- _Directions_
Print all of the records below again without a single difference.
------ Exercise data
(** C34. The way through the login page. Following the redirect of a refused
    browser opens a login page whose form holds the address it asked for; when
    that form is posted from the same origin with the configured token, and the
    client is not locked out, the answer sets a session cookie, sends the
    browser back to that address (with its path cleaned, as net/http does it),
    and a request with the cookie is
    authenticated until the session expires. *)
Theorem login_flow `{ChiLaws} srv inp st page post uri query sid :
  isSafePath uri = true -> login_url uri = "/login?" +:+ query ->
  rq_Method page = "GET" -> routePath page = "/login" -> rq_Query page = ParseQuery query ->
  rq_Method post = "POST" -> routePath post = "/auth/login" -> isSameOrigin post = true ->
  ac_Token (sv_cfg srv) <> "" -> in_form inp = mkLoginForm false (ac_Token (sv_cfg srv)) uri ->
  in_session inp = Some sid ->
  (Allowed (as_limiter st) (in_now inp) (ClientIP (rq_RemoteAddr post))).1 = true ->
  let expires := (in_now inp + ac_SessionTTL (sv_cfg srv))%Z in
  (exists resp, ServeHTTP srv inp st page = Answered EpLoginPage st resp /\ rp_status resp = 200%Z /\
     rp_body resp = BodyLogin uri false) /\
  (exists st' resp cookie, ServeHTTP srv inp st post = Answered EpLoginPost st' resp /\ rp_status resp = 303%Z /\
     rp_redirect resp = Some uri /\
     Header_Get (rp_header resp) "Location" = hexEscapeNonASCII (redirect_address uri) /\
     rp_cookie resp = Some cookie /\
     sk_CookieName cookie = sessionCookieName /\ sk_Value cookie = sid /\ sk_HttpOnly cookie = true /\
     sk_Secure cookie = ac_SessionSecure (sv_cfg srv) /\
     forall req now, request_cookie req sessionCookieName = Some sid -> (now < expires)%Z ->
       authenticate req (ac_Token (sv_cfg srv)) (as_sessions st') now true = true).
Proof.
  intros Hsafe Hurl Hm1 Hp1 Hq Hm2 Hp2 Ho Htok Hform Hsid Hal expires. split.
  - assert (query = "next=" +:+ QueryEscape uri) as -> by (by unfold login_url in Hurl; cbn in Hurl; simplify_eq).
    destruct (serve_literal srv inp st page (mkRoute "GET" "/login" [MwHtmlHeaders] EpLoginPage)) as [id ->];
      [do 2 right; left|done..|]. eexists. split; [reflexivity|]. split; [done|].
    cbn [answer rp_body]. unfold loginPageHandler. rewrite Hq, login_query. unfold Values_Get.
    rewrite lookup_singleton_eq, lookup_singleton_ne by done. cbn. by rewrite Hsafe.
  - destruct (serve_literal srv inp st post (mkRoute "POST" "/auth/login" [MwHtmlHeaders; MwCsrf] EpLoginPost))
      as [id ->]; [do 3 right; left|done..|].
    cbn [chain_of ro_endpoint]. rewrite run_chain_html. cbn [run_chain]. unfold csrfOriginCheck. rewrite Ho. cbn [negb].
    cbn [run_endpoint]. unfold loginPostHandler. cbn [as_limiter as_sessions set_limiter].
    destruct (Allowed (as_limiter st) (in_now inp) (ClientIP (rq_RemoteAddr post))) as [allowed l]. cbn in Hal. subst.
    rewrite Hform. cbn [negb lf_bad lf_token lf_next]. unfold checkBearer.
    rewrite (proj2 (String.eqb_neq _ _)) by done. rewrite String.eqb_refl. cbn [negb].
    rewrite Hsid. cbn [Create]. rewrite Hsafe. eexists _, _, _. split; [reflexivity|].
    split_and!; [done|done|by cbn [login_response http_Redirect rp_header]; rewrite Hm2, andb_false_r, Header_Get_Set|done..|].
    intros req now Hc Hnow. unfold authenticate. destruct (_ && _)%bool; [done|]. rewrite Hc.
    cbn. unfold Validate. rewrite lookup_insert_eq. unfold After. cbn. by apply Z.ltb_lt.
Qed.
------------
- _Answer to this problem_
(** C34. The way through the login page. Following the redirect of a refused
    browser opens a login page whose form holds the address it asked for; when
    that form is posted from the same origin with the configured token, and the
    client is not locked out, the answer sets a session cookie, sends the
    browser back to that address (with its path cleaned, as net/http does it),
    and a request with the cookie is
    authenticated until the session expires. *)
Theorem login_flow `{ChiLaws} srv inp st page post uri query sid :
  isSafePath uri = true -> login_url uri = "/login?" +:+ query ->
  rq_Method page = "GET" -> routePath page = "/login" -> rq_Query page = ParseQuery query ->
  rq_Method post = "POST" -> routePath post = "/auth/login" -> isSameOrigin post = true ->
  ac_Token (sv_cfg srv) <> "" -> in_form inp = mkLoginForm false (ac_Token (sv_cfg srv)) uri ->
  in_session inp = Some sid ->
  (Allowed (as_limiter st) (in_now inp) (ClientIP (rq_RemoteAddr post))).1 = true ->
  let expires := (in_now inp + ac_SessionTTL (sv_cfg srv))%Z in
  (exists resp, ServeHTTP srv inp st page = Answered EpLoginPage st resp /\ rp_status resp = 200%Z /\
     rp_body resp = BodyLogin uri false) /\
  (exists st' resp cookie, ServeHTTP srv inp st post = Answered EpLoginPost st' resp /\ rp_status resp = 303%Z /\
     rp_redirect resp = Some uri /\
     Header_Get (rp_header resp) "Location" = hexEscapeNonASCII (redirect_address uri) /\
     rp_cookie resp = Some cookie /\
     sk_CookieName cookie = sessionCookieName /\ sk_Value cookie = sid /\ sk_HttpOnly cookie = true /\
     sk_Secure cookie = ac_SessionSecure (sv_cfg srv) /\
     forall req now, request_cookie req sessionCookieName = Some sid -> (now < expires)%Z ->
       authenticate req (ac_Token (sv_cfg srv)) (as_sessions st') now true = true).
Proof.
  intros Hsafe Hurl Hm1 Hp1 Hq Hm2 Hp2 Ho Htok Hform Hsid Hal expires. split.
  - assert (query = "next=" +:+ QueryEscape uri) as -> by (by unfold login_url in Hurl; cbn in Hurl; simplify_eq).
    destruct (serve_literal srv inp st page (mkRoute "GET" "/login" [MwHtmlHeaders] EpLoginPage)) as [id ->];
      [do 2 right; left|done..|]. eexists. split; [reflexivity|]. split; [done|].
    cbn [answer rp_body]. unfold loginPageHandler. rewrite Hq, login_query. unfold Values_Get.
    rewrite lookup_singleton_eq, lookup_singleton_ne by done. cbn. by rewrite Hsafe.
  - destruct (serve_literal srv inp st post (mkRoute "POST" "/auth/login" [MwHtmlHeaders; MwCsrf] EpLoginPost))
      as [id ->]; [do 3 right; left|done..|].
    cbn [chain_of ro_endpoint]. rewrite run_chain_html. cbn [run_chain]. unfold csrfOriginCheck. rewrite Ho. cbn [negb].
    cbn [run_endpoint]. unfold loginPostHandler. cbn [as_limiter as_sessions set_limiter].
    destruct (Allowed (as_limiter st) (in_now inp) (ClientIP (rq_RemoteAddr post))) as [allowed l]. cbn in Hal. subst.
    rewrite Hform. cbn [negb lf_bad lf_token lf_next]. unfold checkBearer.
    rewrite (proj2 (String.eqb_neq _ _)) by done. rewrite String.eqb_refl. cbn [negb].
    rewrite Hsid. cbn [Create]. rewrite Hsafe. eexists _, _, _. split; [reflexivity|].
    split_and!; [done|done|by cbn [login_response http_Redirect rp_header]; rewrite Hm2, andb_false_r, Header_Get_Set|done..|].
    intros req now Hc Hnow. unfold authenticate. destruct (_ && _)%bool; [done|]. rewrite Hc.
    cbn. unfold Validate. rewrite lookup_insert_eq. unfold After. cbn. by apply Z.ltb_lt.
Qed.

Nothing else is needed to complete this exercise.